## How to complete this task
Pull out every line below containing the word "MkParker".

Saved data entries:
■ ■ ■

Lemma Inv_Release_list i s s' : Inv s → Release_list i s = Some s' → Inv s'.
Proof.
  unfold Release_list. intros HI. destruct (waiting s !! i) as [[[| | | |p|] []]|] eqn:Hi; try done. intros [= <-].
  destruct (in_placed _ HI _ _ _ Hi) as (x & Hx & Hs). simpl in Hx.
  pose proof (in_once _ HI _ _ _ Hi ltac:(done) x Hx) as Hb. simpl in Hb. rewrite decide_True in Hb by done.
  apply (Inv_update s _ i (Returned p) NoWatch (Releasing p) NoWatch x x); try done; simpl.
  - symmetry. by apply insert_id.
  - apply HI.
  - intros q Hq. unfold pending, readying. simpl. rewrite cnt_remove, decide_False by done. lia.
  - by exists x.
  - intros _ y. simpl. rewrite Hx. intros [= <-]. rewrite decide_True by done.
    unfold pending in *. simpl. rewrite cnt_remove. case_decide; lia.
  - intros Hr. by destruct (ready_asleep s i _ _ HI Hi Hr) as [? _].
  - apply HI.
Qed.

(** The goroutine is done with its parker. *)
Lemma Inv_leave s s' i c w x' :
  Inv s → waiting s !! i = Some (c, w) → waiting s' = delete i (waiting s) →
  cells s' = <[pc_parker c:=x']> (cells s) → state x' = parkWoken ∨ x' = fresh ∧ pending s' (pc_parker c) = 0 →
  c ≠ Waiting (pc_parker c) → crashed s' = crashed s →
  (∀ p, p ∈ pool s' → p ∈ pool s ∨ p = pc_parker c ∧ x' = fresh) →
  (∀ p, readying s' p = readying s p) → (∀ p, p ≠ pc_parker c → pending s' p = pending s p) → Inv s'.
Proof.
  intros HI Hi Hwait Hcells Hx' Hc Hcr Hpool Hready Hother. set (p := pc_parker c) in *.
  assert (∀ j c1 w1, waiting s' !! j = Some (c1, w1) → waiting s !! j = Some (c1, w1) ∧ pc_parker c1 ≠ p) as Hsub.
  { intros j c1 w1. rewrite Hwait. intros [Hj Hc1]%lookup_delete_Some. split; [done|].
    intros He. apply Hj, (in_owner _ HI i j p); [by eapply owner_intro|]. rewrite <- He. by eapply owner_intro. }
  assert (∀ j q, owner s' j q → owner s j q ∧ q ≠ p) as Ho.
  { intros j q (c1 & w1 & Hj & <-). destruct (Hsub j c1 w1 Hj) as [Hj' Hne]. split; [by eapply owner_intro|done]. }
  assert (∀ j q, owner s j q → q ≠ p → owner s' j q) as Ho'.
  { intros j q (c1 & w1 & Hj & <-) Hq. exists c1, w1. split; [|done]. rewrite Hwait, lookup_delete_ne; [done|].
    intros ->. rewrite Hi in Hj. by injection Hj as <- <-. }
  assert (readying s p = 0) as Hr0.
  { destruct (decide (0 < readying s p)) as [Hr|]; [|lia]. by destruct (ready_asleep s i c w HI Hi Hr). }
  constructor.
  - intros j1 j2 q [H1 _]%Ho [H2 _]%Ho. by eapply HI.
  - intros q Hq. destruct (Hpool q Hq) as [Hq'|[-> ->]].
    + destruct (in_pool _ HI q Hq') as (Hcq & Hpq & Hno).
      assert (q ≠ p) as Hqp. { intros ->. apply (Hno i). by eapply owner_intro. }
      rewrite Hcells, lookup_insert_ne, Hother by done. split_and!; [done..|]. intros j Hj. by eapply Hno, Ho.
    + rewrite Hcells, lookup_insert_eq. split; [done|]. split; [|intros j Hj; by apply Ho in Hj as [_ ?]].
      by destruct Hx' as [?|[_ ?]].
  - intros j c1 w1 Hj. destruct (Hsub j c1 w1 Hj) as [Hj' Hne].
    destruct (in_placed _ HI j c1 w1 Hj') as (y & Hy & Hcase). exists y.
    rewrite Hcells, lookup_insert_ne by done. split; [done|]. pose proof (Hother _ Hne) as Hp.
    destruct c1; simpl in *; by rewrite ?Hp, ?Hready.
  - intros j c1 w1 Hj Hw y. destruct (Hsub j c1 w1 Hj) as [Hj' Hne].
    rewrite Hcells, lookup_insert_ne, Hother by done. by eapply (in_once _ HI).
  - intros j q w1 Hj. destruct (Hsub j _ w1 Hj) as [Hj' _]. by eapply HI.
  - intros q Hq. destruct (decide (q = p)) as [->|Hqp].
    { exists x'. rewrite Hcells, lookup_insert_eq. split; [done|]. left. destruct Hx' as [?|[_ Hz]]; [done|lia]. }
    rewrite Hother in Hq by done. destruct (in_pending _ HI q Hq) as (y & Hy & Hcase). exists y.
    rewrite Hcells, lookup_insert_ne by done. split; [done|]. destruct Hcase as [?|[j Hj]]; [by left|right; exists j; auto].
  - intros q. rewrite Hready. intros Hq. assert (q ≠ p) as Hqp by (intros ->; lia).
    destruct (in_readying _ HI q Hq) as (j & w1 & y & Hj & Hrest). exists j, w1, y.
    rewrite Hcells, lookup_insert_ne, Hwait, lookup_delete_ne by (done || intros ->; rewrite Hi in Hj; injection Hj as -> _; done).
    done.
  - intros q. rewrite Hready. apply HI.
  - rewrite Hcr. apply HI.
Qed.

Lemma Inv_Detach i s s' : Inv s → Detach i s = Some s' → Inv s'.
Proof.
  unfold Detach. intros HI. destruct (waiting s !! i) as [[[| | | |p|] []]|] eqn:Hi; try done. intros [= <-].
  destruct (in_placed _ HI _ _ _ Hi) as (x & Hx & Hs). simpl in Hx.
  apply (Inv_leave s _ i (Returned p) Fired x); try done; simpl; [by rewrite insert_id|by left|by left|].
  intros q Hq. unfold pending. simpl. rewrite cnt_remove, decide_False by done. lia.
Qed.

Lemma Inv_Release_put i s s' : Inv s → Release_put i s = Some s' → Inv s'.
Proof.
  unfold Release_put. intros HI. destruct (waiting s !! i) as [[[| | | | |p] w]|] eqn:Hi; try done. intros [= <-].
  pose proof (in_releasing _ HI _ _ _ Hi) as ->. destruct (in_placed _ HI _ _ _ Hi) as (x & Hx & Hs). simpl in Hx.
  pose proof (in_once _ HI _ _ _ Hi ltac:(done) x Hx) as Hb. simpl in Hb. rewrite decide_True in Hb by done.
  apply (Inv_leave s _ i (Releasing p) NoWatch fresh); try done; simpl.
  - right. split; [done|]. unfold pending in *. simpl. lia.
  - intros q [->|?]%elem_of_cons; [by right|by left].
Qed.

(** The actions of a goroutine that wakes. *)
Lemma Inv_Broadcast s s' : Inv s → Broadcast s = Some s' → Inv s'.
Proof.
  unfold Broadcast. intros HI [= <-].
  assert (∀ p, pending (set_wakers (wakers s ++ [Loop (parkers s)]) (set_parkers [] s)) p = pending s p) as Hp.
  { intros p. unfold pending. simpl. rewrite cnt_snoc. simpl. rewrite ?cnt_nil. lia. }
  apply (Inv_less s); try done.
  - intros p. unfold readying. simpl. rewrite cnt_snoc. simpl. rewrite ?cnt_nil. lia.
  - intros p. by rewrite Hp.
  - intros p x _. left. apply Hp.
Qed.

Lemma Inv_Fire i s s' : Inv s → Fire i s = Some s' → Inv s'.
Proof.
  unfold Fire. intros HI. destruct (waiting s !! i) as [[c []]|] eqn:Hi; try done. intros [= <-].
  destruct (in_placed _ HI _ _ _ Hi) as (x & Hx & Hcase).
  assert (∀ q, readying (set_wakers (wakers s ++ [Loop [pc_parker c]]) (set_waiting (<[i:=(c, Fired)]> (waiting s)) s)) q
    = readying s q) as Hr.
  { intros q. unfold readying. simpl. rewrite cnt_snoc. simpl. rewrite ?cnt_nil. lia. }
  assert (∀ q, pending (set_wakers (wakers s ++ [Loop [pc_parker c]]) (set_waiting (<[i:=(c, Fired)]> (waiting s)) s)) q
    = pending s q + if decide (pc_parker c = q) then 1 else 0) as Hp.
  { intros q. unfold pending. simpl. rewrite cnt_snoc. simpl. rewrite cnt_cons, ?cnt_nil. lia. }
  apply (Inv_update s _ i c Armed c Fired x x); try done; simpl.
  - symmetry. by apply insert_id.
  - apply HI.
  - intros q Hq. rewrite Hp, Hr, decide_False by done. lia.
  - exists x. split; [done|]. destruct c; simpl in *; rewrite ?Hp, ?Hr; intuition lia.
  - intros p ->. by pose proof (in_releasing _ HI _ _ _ Hi).
  - rewrite Hr. intros Hrd. destruct (ready_asleep s i c _ HI Hi Hrd) as (Hc & y & Hy & ? & ?).
    by simplify_eq.
  - rewrite Hr. apply HI.
Qed.

Lemma Inv_swap k s s' : Inv s → swap_woken k s = Some s' → Inv s'.
Proof.
  unfold swap_woken. intros HI. destruct (wakers s !! k) as [[[|p l]|]|] eqn:Hk; try done.
  destruct (cells s !! p) as [x|] eqn:Hx; [|done]. simpl. intros [= <-].
  set (y := if bool_decide (state x = parkParked) then Goready p l else Loop l).
  set (s1 := set_wakers _ _).
  assert (work y = l) as Hwork by (unfold y; by case_bool_decide).
  assert (∀ q, pending s1 q + (if decide (p = q) then 1 else 0) = pending s q) as Hp.
  { intros q. pose proof (pending_wakers s k _ y q Hk) as H. simpl in H. rewrite cnt_cons, Hwork in H.
    unfold pending in *. simpl in *. lia. }
  assert (∀ q, readying s1 q = readying s q + if decide (state x = parkParked ∧ p = q) then 1 else 0) as Hr.
  { intros q. pose proof (readying_wakers s k _ y q Hk) as H. unfold readying in *. simpl in *. rewrite cnt_nil in H.
    assert (cnt q (owed y) = if decide (state x = parkParked ∧ p = q) then 1 else 0) as <-; [|lia].
    unfold y. case_bool_decide; simpl; [|by rewrite decide_False by tauto].
    rewrite cnt_cons, cnt_nil. destruct (decide (p = q)); [by rewrite decide_True|by rewrite decide_False by tauto]. }
  assert (0 < pending s p) as Hpos by (specialize (Hp p); rewrite decide_True in Hp; [lia|done]).
  destruct (in_pending _ HI p Hpos) as (x' & Hx' & Hcase). rewrite Hx in Hx'. injection Hx' as <-.
  destruct (decide (state x = parkWoken)) as [Hw|Hw].
  { (* nobody is there any more *)
    apply (Inv_less s); try done.
    - simpl. rewrite <- Hw. apply insert_id. rewrite Hx. by destruct x.
    - intros q. rewrite Hr, decide_False; [lia|]. rewrite Hw. by intros [? _].
    - intros q. specialize (Hp q). lia.
    - intros q z Hz. specialize (Hp q). destruct (decide (p = q)) as [<-|]; [right; by simplify_eq|left; lia]. }
  destruct Hcase as [?|[i (c & w & Hi & <-)]]; [done|].
  assert (cells s1 !! pc_parker c = Some (MkParker parkWoken (g x))) as Hnew by apply lookup_insert_eq.
  assert (readying s (pc_parker c) = 0) as Hr0.
  { destruct (decide (0 < readying s (pc_parker c))) as [Hpos'|]; [|lia].
    destruct (ready_asleep s i c w HI Hi Hpos') as (_ & z & Hz & Hzw & _). by simplify_eq. }
  apply (Inv_update s s1 i c w c w x (MkParker parkWoken (g x))); try done; simpl.
  - symmetry. by apply insert_id.
  - apply HI.
  - intros q Hq. specialize (Hp q). specialize (Hr q). rewrite decide_False in Hp by done.
    rewrite decide_False in Hr by (by intros [_ ?]). lia.
  - destruct (in_placed _ HI _ _ _ Hi) as (z & Hz & Hcase). rewrite Hx in Hz. injection Hz as <-.
    exists (MkParker parkWoken (g x)). split; [done|].
    destruct c as [q|q|q|q|q|q]; simpl in *; try tauto. destruct Hcase as [Hg [[Hs _]|[? _]]]; [|done].
    split; [done|]. right. split; [done|]. rewrite Hr, decide_True by done. lia.
  - intros Hf z. rewrite Hnew. intros [= <-]. rewrite decide_True by done.
    pose proof (in_once _ HI _ _ _ Hi Hf x Hx) as Hb. rewrite decide_False in Hb by done.
    specialize (Hp (pc_parker c)). rewrite decide_True in Hp by done. lia.
  - intros p ->. by pose proof (in_releasing _ HI _ _ _ Hi).
  - intros Hrd. destruct (in_placed _ HI _ _ _ Hi) as (z & Hz & Hcase). rewrite Hx in Hz. injection Hz as <-.
    rewrite Hr, Hr0 in Hrd. case_decide as Hd; [|lia]. destruct Hd as [Hpk _].
    destruct c as [q|q|q|q|q|q]; simpl in *; intuition congruence.
  - rewrite Hr, Hr0. destruct (decide _); simpl; lia.
Qed.

Lemma Inv_goready k s s' : Inv s → goready k s = Some s' → Inv s'.
Proof.
  unfold goready. intros HI. destruct (wakers s !! k) as [[l|p l]|] eqn:Hk; try done.
  assert (0 < readying s p) as Hpos.
  { pose proof (readying_wakers s k _ (Loop l) p Hk) as H. simpl in H. rewrite cnt_cons, cnt_nil, decide_True in H by done. lia. }
  destruct (in_readying _ HI p Hpos) as (i & w & x & Hi & Hx & Hs & Hg). rewrite Hx. simpl. rewrite Hg, Hi.
  intros [= <-]. set (s1 := set_wakers _ _).
  assert (∀ q, pending s1 q = pending s q) as Hp.
  { intros q. pose proof (pending_wakers s k _ (Loop l) q Hk) as H. unfold pending in *. simpl in *. lia. }
  assert (∀ q, readying s1 q + (if decide (p = q) then 1 else 0) = readying s q) as Hr.
  { intros q. pose proof (readying_wakers s k _ (Loop l) q Hk) as H. unfold readying in *. simpl in *.
    rewrite cnt_cons, cnt_nil in H. lia. }
  apply (Inv_update s s1 i (Waiting p) w (Returned p) w x x); try done; simpl.
  - symmetry. by apply insert_id.
  - apply HI.
  - intros q Hq. specialize (Hr q). rewrite decide_False in Hr by done. rewrite Hp. lia.
  - by exists x.
  - intros Hf y Hy. rewrite Hp. by apply (in_once _ HI _ _ _ Hi).
  - specialize (Hr p). rewrite decide_True in Hr by done. pose proof (in_readying_once _ HI p). lia.
  - specialize (Hr p). rewrite decide_True in Hr by done. pose proof (in_readying_once _ HI p). lia.
Qed.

■ ■ ■

## Answer area
  assert (cells s1 !! pc_parker c = Some (MkParker parkWoken (g x))) as Hnew by apply lookup_insert_eq.
  apply (Inv_update s s1 i c w c w x (MkParker parkWoken (g x))); try done; simpl.
    exists (MkParker parkWoken (g x)). split; [done|].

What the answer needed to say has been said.